(* ===== verification/SyncReceipts.v ===== *)
(** * Desktop app cloud: receipts

    What all calls do to the receipts of pushed changes: only a sweep removes one, once it
    is as old as the retention window, and a receipt's sequence is never above its
    enrollment's high-water mark.  So a batch that is sent again gets the answers it got,
    and never adds to the journal, however late it comes. *)

From stdpp Require Import base list strings gmap relations.
From Stdlib Require Import ZArith Ascii Lia.
From S2P Require Import Prelude Transactions JsString JsValue SyncWire SyncTables SyncLog SyncData SyncSnapshot SyncHistory SyncPush SyncGrowth SyncCalls.

(** ** What calls do to receipts *)

Definition receipts_below (s : SyncDb) : Prop :=
  ∀ e n r, sd_receipts s !! (e, n) = Some r → ∃ en, sd_enrollments s !! e = Some en ∧ n ≤ en_high_water en.

Definition same_receipts (s s' : SyncDb) : Prop :=
  sd_receipts s' = sd_receipts s ∧ sm_epoch (sd_meta s') = sm_epoch (sd_meta s).

#[export] Instance same_receipts_preorder : PreOrder same_receipts.
Proof. split; [by intros s|]. intros a b c [H1 H2] [K1 K2]. split; congruence. Qed.

(** Receipts that are not older than [t] are kept, and so are the epoch and the bound. *)
Definition keeps (t : Z) (s s' : SyncDb) : Prop :=
  (∀ k r, sd_receipts s !! k = Some r → t ≤ rc_created_at r → sd_receipts s' !! k = Some r) ∧
  sm_epoch (sd_meta s') = sm_epoch (sd_meta s) ∧ (mono s s' ∧ (receipts_below s → receipts_below s')).

#[export] Instance keeps_preorder t : PreOrder (keeps t).
Proof.
  split; [by intros s; split_and!|]. intros a b c (H1 & H2 & H3 & H4) (K1 & K2 & K3 & K4).
  split_and!; [|congruence|by etrans|auto]. intros k r Hr Ht. by apply K1; [apply H1|].
Qed.

Lemma keeps_same t s s' : same_receipts s s' → mono s s' → keeps t s s'.
Proof.
  intros [Hr He] Hm. split_and!; [|done|done|].
  - intros k r Hk _. by rewrite Hr.
  - intros Hb e n r Hk. rewrite Hr in Hk. destruct (Hb _ _ _ Hk) as (en & Hen & Hn).
    destruct (Hm _ _ Hen) as (en' & Hen' & ?). exists en'. split; [done|lia].
Qed.

(** ** Calls that write no receipts *)

Section Calls.
Context (sha256Hex : string → string) (date_parse : string → option Z) (hosted : bool).

Ltac receipts_step :=
  first
    [ apply moves_ok_reads; [apply _|solve [eauto with moves]]
    | apply moves_reads; [apply _|solve [eauto with moves]]
    | apply moves_ok_bind; [apply _| |intros ?]
    | apply moves_bind; [apply _| |intros ?]
    | apply moves_commit; [apply _|]
    | apply moves_for_each; [apply _|intros ? ? _]
    | apply moves_map_M; [apply _|intros ?]
    | apply moves_moves_ok, moves_insert; [apply _|by split]
    | apply moves_insert; [apply _|by split]
    | apply moves_moves_ok, moves_modify; intros ?; by split ].

Hint Resolve quiet_watermark quiet_assert quiet_active quiet_floor quiet_readEntity quiet_publication quiet_generation
  quiet_publisher classify_reads : moves.

Lemma receipts_counter k n : moves same_receipts (bumpCounter k n).
Proof. intros s. unfold bumpCounter. by destruct (n =? 0). Qed.

Lemma receipts_provision now auth : moves same_receipts (provisionEnrollment now auth).
Proof. intros s. cbn. by destruct (sd_enrollments s !! _). Qed.

Lemma receipts_meta f : (∀ m, sm_epoch (f m) = sm_epoch m) → moves same_receipts (put_meta f).
Proof. intros Hf s. by split; cbn. Qed.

=======

### TASK GOAL
Copy out the records once more. Match them exactly.

### EXERCISE OUTPUT
(* ===== verification/SyncReceipts.v ===== *)
(** * Desktop app cloud: receipts

    What all calls do to the receipts of pushed changes: only a sweep removes one, once it
    is as old as the retention window, and a receipt's sequence is never above its
    enrollment's high-water mark.  So a batch that is sent again gets the answers it got,
    and never adds to the journal, however late it comes. *)

From stdpp Require Import base list strings gmap relations.
From Stdlib Require Import ZArith Ascii Lia.
From S2P Require Import Prelude Transactions JsString JsValue SyncWire SyncTables SyncLog SyncData SyncSnapshot SyncHistory SyncPush SyncGrowth SyncCalls.

(** ** What calls do to receipts *)

Definition receipts_below (s : SyncDb) : Prop :=
  ∀ e n r, sd_receipts s !! (e, n) = Some r → ∃ en, sd_enrollments s !! e = Some en ∧ n ≤ en_high_water en.

Definition same_receipts (s s' : SyncDb) : Prop :=
  sd_receipts s' = sd_receipts s ∧ sm_epoch (sd_meta s') = sm_epoch (sd_meta s).

#[export] Instance same_receipts_preorder : PreOrder same_receipts.
Proof. split; [by intros s|]. intros a b c [H1 H2] [K1 K2]. split; congruence. Qed.

(** Receipts that are not older than [t] are kept, and so are the epoch and the bound. *)
Definition keeps (t : Z) (s s' : SyncDb) : Prop :=
  (∀ k r, sd_receipts s !! k = Some r → t ≤ rc_created_at r → sd_receipts s' !! k = Some r) ∧
  sm_epoch (sd_meta s') = sm_epoch (sd_meta s) ∧ (mono s s' ∧ (receipts_below s → receipts_below s')).

#[export] Instance keeps_preorder t : PreOrder (keeps t).
Proof.
  split; [by intros s; split_and!|]. intros a b c (H1 & H2 & H3 & H4) (K1 & K2 & K3 & K4).
  split_and!; [|congruence|by etrans|auto]. intros k r Hr Ht. by apply K1; [apply H1|].
Qed.

Lemma keeps_same t s s' : same_receipts s s' → mono s s' → keeps t s s'.
Proof.
  intros [Hr He] Hm. split_and!; [|done|done|].
  - intros k r Hk _. by rewrite Hr.
  - intros Hb e n r Hk. rewrite Hr in Hk. destruct (Hb _ _ _ Hk) as (en & Hen & Hn).
    destruct (Hm _ _ Hen) as (en' & Hen' & ?). exists en'. split; [done|lia].
Qed.

(** ** Calls that write no receipts *)

Section Calls.
Context (sha256Hex : string → string) (date_parse : string → option Z) (hosted : bool).

Ltac receipts_step :=
  first
    [ apply moves_ok_reads; [apply _|solve [eauto with moves]]
    | apply moves_reads; [apply _|solve [eauto with moves]]
    | apply moves_ok_bind; [apply _| |intros ?]
    | apply moves_bind; [apply _| |intros ?]
    | apply moves_commit; [apply _|]
    | apply moves_for_each; [apply _|intros ? ? _]
    | apply moves_map_M; [apply _|intros ?]
    | apply moves_moves_ok, moves_insert; [apply _|by split]
    | apply moves_insert; [apply _|by split]
    | apply moves_moves_ok, moves_modify; intros ?; by split ].

Hint Resolve quiet_watermark quiet_assert quiet_active quiet_floor quiet_readEntity quiet_publication quiet_generation
  quiet_publisher classify_reads : moves.

Lemma receipts_counter k n : moves same_receipts (bumpCounter k n).
Proof. intros s. unfold bumpCounter. by destruct (n =? 0). Qed.

Lemma receipts_provision now auth : moves same_receipts (provisionEnrollment now auth).
Proof. intros s. cbn. by destruct (sd_enrollments s !! _). Qed.

Lemma receipts_meta f : (∀ m, sm_epoch (f m) = sm_epoch m) → moves same_receipts (put_meta f).
Proof. intros Hf s. by split; cbn. Qed.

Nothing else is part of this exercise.